Inhibiting Jumoji domain containing protein 3 (JMJD3) prevent neuronal apoptosis from stroke

Control of p53 by histone methylation is closely related in the neuronal apoptosis following ischemic stroke. In mammalian cells, demethylation of methylated lysine residue of histones is catalyzed by Jumonji domain containing proteins (JMJD) family. Among them, JMJD3 is reported to be a hypoxic target gene and expressed in all cell types of brain including neurons. However, the role of JMJD3 on process of neuronal apoptosis after ischemic stroke is still largely unknown.
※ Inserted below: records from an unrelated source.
(* ===== verification/UserShell.v ===== *)
(** * The shell (userland/oldshell.c)

    The commands of the shell and its command line.  A [char *] into the command
    line is an offset; the array [argv] starts uninitialised ([None]).  The system
    calls are a parameter: the class [Console] of UserInput.v for the terminal, the
    class [Syscalls] for files and processes.  The loops that read until the end
    of a file, or until a key comes, take fuel. *)

From S2P Require Import Prelude Libc Printf PrintfSpec PrintfRender PrintfProps UserString UserInput.

Definition BUFFER_SIZE : Z := 100.
Definition PATH_LENGTH : Z := 256.

(** Path names are given as texts ([None] is NULL), buffers as the bytes that are
    stored or written. *)
Class Syscalls (T : Type) := {
  sc_open : list Z → T → Z * T;
  sc_close : Z → T → Z * T;
  sc_read : Z → Z → T → Z * list Z * T;
  sc_write : Z → list Z → T → Z * T;
  sc_create : list Z → Z → T → Z * T;
  sc_delete : list Z → T → Z * T;
  sc_filecount : option (list Z) → T → Z * T;
  sc_file : option (list Z) → Z → T → Z * list Z * T;
  sc_spawn : list Z → T → Z * T;
  sc_join : Z → T → Z * T;
  sc_exit : Z → T → outcome T
}.

(** ** Text *)
Definition chars (s : string) : list Z := (λ a, Z.of_N (Ascii.N_of_ascii a)) <$> String.list_ascii_of_string s.
Definition line (s : string) : list Z := chars s ++ [10].

Definition string_at (mem : list Z) : outcome (list Z) :=
  match c_string mem with Some s => Done s | None => Fault end.

(** Bytes that are stored at the start of a buffer. *)
Definition stored (bytes buffer : list Z) : outcome (list Z) :=
  if (length bytes <=? length buffer)%nat then Done (over buffer bytes) else Fault.

(** The bytes [n] bytes from [i] on. *)
Definition slice (buffer : list Z) (i n : Z) : outcome (list Z) :=
  if i + n <=? Z.of_nat (length buffer) then Done (take (Z.to_nat n) (drop (Z.to_nat i) buffer)) else Fault.

Definition arg (argv : list (option Z)) (i : Z) : outcome Z :=
  let* a := aread argv i in match a with Some o => Done o | None => Fault end.
Definition arg_mem (cmdline : list Z) (argv : list (option Z)) (i : Z) : outcome (list Z) :=
  let* o := arg argv i in Done (drop (Z.to_nat o) cmdline).
Definition arg_text (cmdline : list Z) (argv : list (option Z)) (i : Z) : outcome (list Z) :=
  let* m := arg_mem cmdline argv i in string_at m.

Section shell.
Context {T : Type} {console : Console T} {sc : Syscalls T}.
Implicit Types (t : T) (cmdline : list Z) (argv : list (option Z)).
(** What uninitialised characters (two of them in [cmd_cmp]) and an uninitialised
    [int] hold. *)
Variables (garbage garbage2 garbage_int : Z).

Definition put_all (out : list Z) t : T := foldl (λ t c, snd (putc c t)) t out.

(** [printf]. *)
Definition print (fmt : list Z) (args : list parg) t : outcome T :=
  let fmt := fmt ++ [0] in
  let* '(_, out) := printf (length fmt) fmt args [] in
  Done (put_all out t).
(** The requests [U] and the semaphore table [T] are those of [a]. *)
Record rfacts (accepted : transfer → bool) (U : gmap Z gbd_request_t) (T : list semaphore_t) (a : adisk)
    : Prop := {
  rf_null : U !! 0 = None;
  rf_nodup : NoDup (a_queue a).*1;
  rf_reqs : ∀ p t, (p, t) ∈ a_queue a →
    ∃ r i x, U !! p = Some r ∧ asks t r ∧ accepted t = true ∧ return_value r = -1 ∧
      sem r = Some i ∧ row T i x;
  rf_sync : ∀ p w, a_sync a !! p = Some w →
    ∃ r i x, U !! p = Some r ∧ sem r = Some i ∧ row T i x ∧
      return_value r = (if decide (queued a p) then -1 else 0) ∧
      value x = (if decide (queued a p) then 0 else 1) - Z.b2z w;
  rf_private : ∀ p w p', a_sync a !! p = Some w → p' ≠ p →
    queued a p' ∨ is_Some (a_sync a !! p') → sem_of U p ≠ sem_of U p';
  rf_bound : ∀ i x, row T i x →
    value x + Z.of_nat (pending U (a_queue a).*1 i) < 2 ^ 31 - 1
}.

Lemma pending_agree U U' q i :
  (∀ p, p ∈ q → sem_of U' p = sem_of U p) → pending U' q i = pending U q i.
Proof.
  intros H. unfold pending. induction q as [|p q IH]; simpl; [done|].
  rewrite H by set_solver. assert (E : ∀ p, p ∈ q → sem_of U' p = sem_of U p) by set_solver.
  destruct (bool_decide _); simpl; by rewrite IH.
Qed.

Lemma pending_app U q q' i : pending U (q ++ q') i = (pending U q i + pending U q' i)%nat.
Proof. unfold pending. by rewrite List.filter_app, length_app. Qed.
PCR, immunostaining and Western blotting results indicated that JMJD3 expression was upregulated in cultured neurons upon oxygen-glucose deprivation (OGD) injury. Jmjd3(-/-) neurons exhibited inhibited cell apoptosis and tolerance to the OGD injury. Chromatin immunoprecipitation and promoter reporter assays showed that the underlying mechanism was through transcriptional activation of p53, thus altering the downstream Bax and Caspase-3 genes. Silencing Jmjd3 improved neurological deficit and reduced infarct volume following ischemic injury in vivo. The present study suggested that JMJD3 was a critical promoter of neuronal apoptosis by regulating the expression of Bax and Caspase-3, and inhibition of JMJD3 might provide a new therapeutic intervention for treating cerebral ischemia.